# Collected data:

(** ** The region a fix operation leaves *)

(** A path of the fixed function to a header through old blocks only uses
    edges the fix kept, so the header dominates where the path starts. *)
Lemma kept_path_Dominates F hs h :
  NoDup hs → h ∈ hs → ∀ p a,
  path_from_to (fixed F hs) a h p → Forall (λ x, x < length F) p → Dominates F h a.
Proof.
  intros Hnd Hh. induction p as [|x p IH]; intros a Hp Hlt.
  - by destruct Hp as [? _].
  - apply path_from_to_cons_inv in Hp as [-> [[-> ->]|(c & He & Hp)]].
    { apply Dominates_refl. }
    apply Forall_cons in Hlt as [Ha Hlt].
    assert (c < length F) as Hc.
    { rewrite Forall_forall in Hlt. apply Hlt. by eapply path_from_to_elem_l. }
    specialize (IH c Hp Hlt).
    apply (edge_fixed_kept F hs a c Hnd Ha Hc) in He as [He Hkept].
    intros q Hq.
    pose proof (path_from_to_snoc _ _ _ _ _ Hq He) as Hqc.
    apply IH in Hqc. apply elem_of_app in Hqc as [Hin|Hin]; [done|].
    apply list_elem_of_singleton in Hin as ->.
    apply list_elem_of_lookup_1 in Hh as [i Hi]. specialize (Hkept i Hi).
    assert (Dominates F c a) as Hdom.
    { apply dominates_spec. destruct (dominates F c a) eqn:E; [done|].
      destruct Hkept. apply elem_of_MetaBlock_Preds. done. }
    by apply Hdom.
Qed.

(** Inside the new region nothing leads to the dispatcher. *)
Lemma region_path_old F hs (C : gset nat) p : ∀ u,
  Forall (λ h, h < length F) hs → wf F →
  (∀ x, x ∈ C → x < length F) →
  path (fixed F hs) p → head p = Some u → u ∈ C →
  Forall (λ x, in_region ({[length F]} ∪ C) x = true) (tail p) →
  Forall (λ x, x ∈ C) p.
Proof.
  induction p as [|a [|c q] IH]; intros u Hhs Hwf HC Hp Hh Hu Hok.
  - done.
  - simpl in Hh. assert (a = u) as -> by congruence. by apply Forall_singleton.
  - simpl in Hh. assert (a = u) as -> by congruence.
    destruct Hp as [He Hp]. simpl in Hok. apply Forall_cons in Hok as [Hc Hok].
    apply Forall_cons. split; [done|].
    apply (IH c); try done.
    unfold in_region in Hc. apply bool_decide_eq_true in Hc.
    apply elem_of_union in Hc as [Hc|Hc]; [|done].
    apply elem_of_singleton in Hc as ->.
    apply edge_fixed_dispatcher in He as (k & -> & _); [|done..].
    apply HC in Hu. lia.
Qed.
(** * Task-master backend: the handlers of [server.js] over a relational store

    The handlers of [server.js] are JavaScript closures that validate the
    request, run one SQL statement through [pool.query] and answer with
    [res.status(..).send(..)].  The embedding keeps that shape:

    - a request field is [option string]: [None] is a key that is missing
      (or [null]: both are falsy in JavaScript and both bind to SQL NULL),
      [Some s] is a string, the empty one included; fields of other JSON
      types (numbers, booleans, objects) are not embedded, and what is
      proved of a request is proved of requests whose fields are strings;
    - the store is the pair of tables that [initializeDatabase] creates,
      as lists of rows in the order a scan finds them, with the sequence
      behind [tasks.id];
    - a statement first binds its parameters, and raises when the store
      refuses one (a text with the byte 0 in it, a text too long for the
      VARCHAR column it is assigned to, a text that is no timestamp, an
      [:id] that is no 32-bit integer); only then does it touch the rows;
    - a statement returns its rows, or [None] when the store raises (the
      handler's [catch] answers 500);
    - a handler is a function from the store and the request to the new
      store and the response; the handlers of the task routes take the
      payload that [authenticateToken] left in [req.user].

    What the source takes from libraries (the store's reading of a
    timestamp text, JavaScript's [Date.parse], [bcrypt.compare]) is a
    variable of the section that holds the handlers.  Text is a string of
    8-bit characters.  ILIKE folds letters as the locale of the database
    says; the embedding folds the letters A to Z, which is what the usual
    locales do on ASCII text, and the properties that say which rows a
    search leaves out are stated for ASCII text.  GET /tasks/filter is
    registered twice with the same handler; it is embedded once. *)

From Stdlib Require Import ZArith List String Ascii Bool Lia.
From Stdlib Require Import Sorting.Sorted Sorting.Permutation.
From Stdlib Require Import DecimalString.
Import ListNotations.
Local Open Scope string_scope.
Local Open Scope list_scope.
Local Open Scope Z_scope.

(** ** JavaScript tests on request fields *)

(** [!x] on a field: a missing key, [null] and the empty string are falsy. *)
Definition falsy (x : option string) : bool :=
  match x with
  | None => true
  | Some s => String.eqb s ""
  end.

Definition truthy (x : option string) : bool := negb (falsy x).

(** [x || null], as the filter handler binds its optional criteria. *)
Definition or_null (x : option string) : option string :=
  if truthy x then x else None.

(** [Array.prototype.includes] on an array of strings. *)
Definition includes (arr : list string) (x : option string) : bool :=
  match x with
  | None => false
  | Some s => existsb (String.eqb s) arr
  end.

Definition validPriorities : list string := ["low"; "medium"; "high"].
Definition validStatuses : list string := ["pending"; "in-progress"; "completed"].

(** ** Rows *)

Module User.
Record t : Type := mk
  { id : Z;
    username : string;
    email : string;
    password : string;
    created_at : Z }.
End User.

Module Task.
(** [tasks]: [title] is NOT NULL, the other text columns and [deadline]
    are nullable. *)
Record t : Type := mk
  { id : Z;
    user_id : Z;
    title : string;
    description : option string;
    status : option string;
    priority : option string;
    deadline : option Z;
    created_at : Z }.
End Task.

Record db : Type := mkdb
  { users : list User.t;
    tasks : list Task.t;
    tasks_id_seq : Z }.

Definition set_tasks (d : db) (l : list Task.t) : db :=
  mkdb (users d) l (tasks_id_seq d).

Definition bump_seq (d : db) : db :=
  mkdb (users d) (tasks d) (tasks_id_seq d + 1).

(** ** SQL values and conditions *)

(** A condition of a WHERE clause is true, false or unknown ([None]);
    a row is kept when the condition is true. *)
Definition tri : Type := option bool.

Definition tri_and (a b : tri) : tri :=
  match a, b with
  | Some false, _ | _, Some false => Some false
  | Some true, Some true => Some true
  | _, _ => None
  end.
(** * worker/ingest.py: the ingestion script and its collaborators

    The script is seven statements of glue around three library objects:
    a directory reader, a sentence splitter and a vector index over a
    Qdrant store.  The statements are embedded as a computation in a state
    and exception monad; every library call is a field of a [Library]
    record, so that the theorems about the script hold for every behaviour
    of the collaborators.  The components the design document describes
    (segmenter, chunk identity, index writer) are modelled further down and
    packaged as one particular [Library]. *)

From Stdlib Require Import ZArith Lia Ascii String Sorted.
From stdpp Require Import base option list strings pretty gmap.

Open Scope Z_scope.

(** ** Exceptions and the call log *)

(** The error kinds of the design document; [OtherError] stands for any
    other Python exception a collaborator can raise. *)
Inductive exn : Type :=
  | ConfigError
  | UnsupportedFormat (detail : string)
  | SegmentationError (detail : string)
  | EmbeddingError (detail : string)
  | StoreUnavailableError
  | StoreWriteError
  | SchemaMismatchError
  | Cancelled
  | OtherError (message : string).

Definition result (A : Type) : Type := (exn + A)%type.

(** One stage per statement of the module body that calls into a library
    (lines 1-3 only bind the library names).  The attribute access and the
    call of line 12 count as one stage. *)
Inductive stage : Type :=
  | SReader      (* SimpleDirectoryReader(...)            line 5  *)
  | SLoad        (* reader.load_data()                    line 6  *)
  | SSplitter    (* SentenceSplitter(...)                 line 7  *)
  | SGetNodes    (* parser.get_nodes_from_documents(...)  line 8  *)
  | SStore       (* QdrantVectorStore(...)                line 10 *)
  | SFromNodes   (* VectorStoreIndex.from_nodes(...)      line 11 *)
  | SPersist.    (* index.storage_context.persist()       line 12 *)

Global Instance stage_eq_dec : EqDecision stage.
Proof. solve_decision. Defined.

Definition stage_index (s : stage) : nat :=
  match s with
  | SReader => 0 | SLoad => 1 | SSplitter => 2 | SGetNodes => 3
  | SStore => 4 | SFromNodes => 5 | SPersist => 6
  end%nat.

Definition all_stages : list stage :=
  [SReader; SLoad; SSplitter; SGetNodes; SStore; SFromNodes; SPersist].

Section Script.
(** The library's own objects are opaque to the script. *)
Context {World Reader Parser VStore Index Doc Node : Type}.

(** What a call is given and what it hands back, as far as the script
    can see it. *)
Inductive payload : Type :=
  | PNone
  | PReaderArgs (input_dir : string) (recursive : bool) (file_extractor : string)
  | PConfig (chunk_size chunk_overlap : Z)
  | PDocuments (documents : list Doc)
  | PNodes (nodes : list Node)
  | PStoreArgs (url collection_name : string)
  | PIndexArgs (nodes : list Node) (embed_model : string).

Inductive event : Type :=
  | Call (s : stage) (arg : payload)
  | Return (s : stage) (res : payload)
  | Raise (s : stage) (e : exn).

...

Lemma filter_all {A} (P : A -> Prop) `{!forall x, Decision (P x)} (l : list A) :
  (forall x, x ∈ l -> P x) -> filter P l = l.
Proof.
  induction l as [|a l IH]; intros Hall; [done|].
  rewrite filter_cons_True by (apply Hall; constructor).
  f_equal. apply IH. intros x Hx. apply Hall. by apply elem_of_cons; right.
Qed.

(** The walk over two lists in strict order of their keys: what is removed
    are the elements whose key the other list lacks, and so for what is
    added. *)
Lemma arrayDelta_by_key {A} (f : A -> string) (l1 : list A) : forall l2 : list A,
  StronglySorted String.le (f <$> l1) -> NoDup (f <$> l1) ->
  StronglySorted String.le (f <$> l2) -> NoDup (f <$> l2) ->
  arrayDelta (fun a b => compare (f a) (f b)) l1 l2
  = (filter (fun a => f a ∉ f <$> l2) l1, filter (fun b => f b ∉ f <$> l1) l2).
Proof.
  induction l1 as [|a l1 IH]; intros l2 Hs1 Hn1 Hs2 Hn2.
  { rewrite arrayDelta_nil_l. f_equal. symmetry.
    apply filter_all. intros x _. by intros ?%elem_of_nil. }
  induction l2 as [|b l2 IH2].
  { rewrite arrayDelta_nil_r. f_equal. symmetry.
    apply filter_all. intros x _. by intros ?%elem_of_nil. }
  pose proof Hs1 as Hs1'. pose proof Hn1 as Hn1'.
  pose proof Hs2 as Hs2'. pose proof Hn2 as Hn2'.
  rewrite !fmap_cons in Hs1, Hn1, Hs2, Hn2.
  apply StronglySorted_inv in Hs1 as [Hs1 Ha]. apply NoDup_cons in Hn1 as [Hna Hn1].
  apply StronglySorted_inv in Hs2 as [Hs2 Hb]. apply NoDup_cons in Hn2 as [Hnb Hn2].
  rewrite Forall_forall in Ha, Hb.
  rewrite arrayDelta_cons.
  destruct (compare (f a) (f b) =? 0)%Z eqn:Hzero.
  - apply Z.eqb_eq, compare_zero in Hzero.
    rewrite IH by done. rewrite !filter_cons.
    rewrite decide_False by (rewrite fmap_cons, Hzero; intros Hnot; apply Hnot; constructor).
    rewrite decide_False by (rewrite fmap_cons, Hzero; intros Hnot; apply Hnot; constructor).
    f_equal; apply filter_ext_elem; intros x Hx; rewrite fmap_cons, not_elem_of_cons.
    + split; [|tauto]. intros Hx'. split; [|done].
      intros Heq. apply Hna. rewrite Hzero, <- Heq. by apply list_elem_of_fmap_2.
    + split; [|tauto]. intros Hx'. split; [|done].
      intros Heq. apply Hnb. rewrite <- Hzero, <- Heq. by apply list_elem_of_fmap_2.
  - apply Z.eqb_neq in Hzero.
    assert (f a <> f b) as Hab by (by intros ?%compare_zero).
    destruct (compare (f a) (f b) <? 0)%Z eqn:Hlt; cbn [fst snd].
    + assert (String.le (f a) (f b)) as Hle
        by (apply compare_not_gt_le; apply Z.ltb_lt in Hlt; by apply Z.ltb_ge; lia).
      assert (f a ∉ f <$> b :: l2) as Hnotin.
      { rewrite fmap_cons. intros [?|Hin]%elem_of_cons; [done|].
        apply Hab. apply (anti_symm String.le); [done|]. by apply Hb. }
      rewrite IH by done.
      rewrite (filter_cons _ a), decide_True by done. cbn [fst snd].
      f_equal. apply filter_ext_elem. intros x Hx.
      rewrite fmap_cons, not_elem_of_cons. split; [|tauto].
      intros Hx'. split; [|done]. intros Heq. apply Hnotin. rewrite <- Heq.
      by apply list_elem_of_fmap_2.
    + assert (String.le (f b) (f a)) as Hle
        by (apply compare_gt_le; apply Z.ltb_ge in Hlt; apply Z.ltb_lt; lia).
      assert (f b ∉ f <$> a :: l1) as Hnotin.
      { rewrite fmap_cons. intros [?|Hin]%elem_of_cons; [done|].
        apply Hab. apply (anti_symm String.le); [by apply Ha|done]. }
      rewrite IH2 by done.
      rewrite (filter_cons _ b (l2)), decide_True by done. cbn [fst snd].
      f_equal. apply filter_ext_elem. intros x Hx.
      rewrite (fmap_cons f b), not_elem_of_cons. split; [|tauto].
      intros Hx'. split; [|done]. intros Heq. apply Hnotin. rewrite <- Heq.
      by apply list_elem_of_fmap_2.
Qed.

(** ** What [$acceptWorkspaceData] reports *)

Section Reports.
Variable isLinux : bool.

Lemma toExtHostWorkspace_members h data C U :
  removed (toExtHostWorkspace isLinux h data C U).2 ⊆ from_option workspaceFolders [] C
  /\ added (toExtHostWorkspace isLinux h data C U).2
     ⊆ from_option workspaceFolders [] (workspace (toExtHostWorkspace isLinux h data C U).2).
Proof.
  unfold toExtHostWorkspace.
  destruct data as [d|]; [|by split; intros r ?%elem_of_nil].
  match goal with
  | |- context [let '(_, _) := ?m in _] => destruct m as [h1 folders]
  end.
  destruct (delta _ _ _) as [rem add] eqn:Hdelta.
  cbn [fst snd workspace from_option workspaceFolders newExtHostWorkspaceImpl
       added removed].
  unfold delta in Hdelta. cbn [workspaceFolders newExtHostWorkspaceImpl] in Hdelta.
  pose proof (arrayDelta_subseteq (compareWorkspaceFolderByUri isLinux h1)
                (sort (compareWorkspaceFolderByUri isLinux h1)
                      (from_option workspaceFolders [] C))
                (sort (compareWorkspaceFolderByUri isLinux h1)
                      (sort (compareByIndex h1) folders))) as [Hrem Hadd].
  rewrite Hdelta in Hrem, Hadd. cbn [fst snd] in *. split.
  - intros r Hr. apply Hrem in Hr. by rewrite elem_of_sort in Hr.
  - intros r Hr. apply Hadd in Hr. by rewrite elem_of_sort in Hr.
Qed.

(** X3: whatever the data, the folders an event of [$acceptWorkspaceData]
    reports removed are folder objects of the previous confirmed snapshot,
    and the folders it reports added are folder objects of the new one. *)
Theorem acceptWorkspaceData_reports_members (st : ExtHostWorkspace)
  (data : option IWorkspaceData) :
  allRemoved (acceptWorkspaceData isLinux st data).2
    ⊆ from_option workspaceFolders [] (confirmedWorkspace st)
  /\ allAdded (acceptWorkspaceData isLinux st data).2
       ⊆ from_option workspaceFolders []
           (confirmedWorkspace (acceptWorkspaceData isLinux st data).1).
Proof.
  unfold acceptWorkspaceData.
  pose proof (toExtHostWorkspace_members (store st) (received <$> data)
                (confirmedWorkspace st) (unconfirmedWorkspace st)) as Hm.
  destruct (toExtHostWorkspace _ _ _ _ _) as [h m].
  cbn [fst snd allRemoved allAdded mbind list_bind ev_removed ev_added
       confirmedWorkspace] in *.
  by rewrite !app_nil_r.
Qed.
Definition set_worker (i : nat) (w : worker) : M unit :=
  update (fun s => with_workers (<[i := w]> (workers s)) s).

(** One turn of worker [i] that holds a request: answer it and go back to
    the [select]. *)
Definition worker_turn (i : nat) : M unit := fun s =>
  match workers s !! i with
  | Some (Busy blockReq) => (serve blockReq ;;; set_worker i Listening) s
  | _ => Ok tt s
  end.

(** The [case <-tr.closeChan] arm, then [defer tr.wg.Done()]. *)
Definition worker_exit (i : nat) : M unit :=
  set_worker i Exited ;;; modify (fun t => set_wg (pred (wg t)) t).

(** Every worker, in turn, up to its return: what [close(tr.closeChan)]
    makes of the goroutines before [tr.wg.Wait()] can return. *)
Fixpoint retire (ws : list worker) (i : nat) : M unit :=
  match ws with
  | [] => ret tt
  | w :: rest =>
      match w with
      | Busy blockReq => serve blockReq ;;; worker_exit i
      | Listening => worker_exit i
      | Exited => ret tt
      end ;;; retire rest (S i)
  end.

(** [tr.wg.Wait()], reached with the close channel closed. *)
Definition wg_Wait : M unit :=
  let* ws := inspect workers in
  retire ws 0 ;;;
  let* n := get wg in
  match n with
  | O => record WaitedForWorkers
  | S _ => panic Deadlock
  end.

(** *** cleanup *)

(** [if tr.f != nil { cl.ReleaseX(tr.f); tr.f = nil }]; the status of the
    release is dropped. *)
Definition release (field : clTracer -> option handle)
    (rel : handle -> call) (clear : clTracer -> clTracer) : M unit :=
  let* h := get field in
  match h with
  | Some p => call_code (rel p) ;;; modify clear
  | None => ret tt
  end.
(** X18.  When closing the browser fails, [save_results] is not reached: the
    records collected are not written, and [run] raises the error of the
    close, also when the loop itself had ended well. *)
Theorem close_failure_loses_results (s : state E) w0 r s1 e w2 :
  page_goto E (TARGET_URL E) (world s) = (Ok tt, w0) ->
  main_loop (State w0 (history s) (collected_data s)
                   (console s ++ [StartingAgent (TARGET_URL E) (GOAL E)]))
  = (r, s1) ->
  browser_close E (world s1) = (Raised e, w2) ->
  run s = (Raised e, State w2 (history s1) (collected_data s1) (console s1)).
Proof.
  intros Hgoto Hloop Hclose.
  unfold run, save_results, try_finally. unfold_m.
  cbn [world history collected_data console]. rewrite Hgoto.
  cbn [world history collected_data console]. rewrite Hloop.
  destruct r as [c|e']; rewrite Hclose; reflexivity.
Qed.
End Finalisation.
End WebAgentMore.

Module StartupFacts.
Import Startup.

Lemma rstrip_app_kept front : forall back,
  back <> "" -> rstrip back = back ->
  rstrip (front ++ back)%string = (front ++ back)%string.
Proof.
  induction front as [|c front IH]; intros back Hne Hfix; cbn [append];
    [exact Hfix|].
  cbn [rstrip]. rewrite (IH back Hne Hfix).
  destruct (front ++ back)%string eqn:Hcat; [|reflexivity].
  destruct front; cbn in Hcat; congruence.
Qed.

# Goal of the exercise:
Set down, exactly as they stand above, the lines starting with the line with "(sort (compareByIndex h1)" and going on through the line with "and the folders", and no others.

# Solution to this task:
                      (sort (compareByIndex h1) folders))) as [Hrem Hadd].
  rewrite Hdelta in Hrem, Hadd. cbn [fst snd] in *. split.
  - intros r Hr. apply Hrem in Hr. by rewrite elem_of_sort in Hr.
  - intros r Hr. apply Hadd in Hr. by rewrite elem_of_sort in Hr.
Qed.

(** X3: whatever the data, the folders an event of [$acceptWorkspaceData]
    reports removed are folder objects of the previous confirmed snapshot,
    and the folders it reports added are folder objects of the new one. *)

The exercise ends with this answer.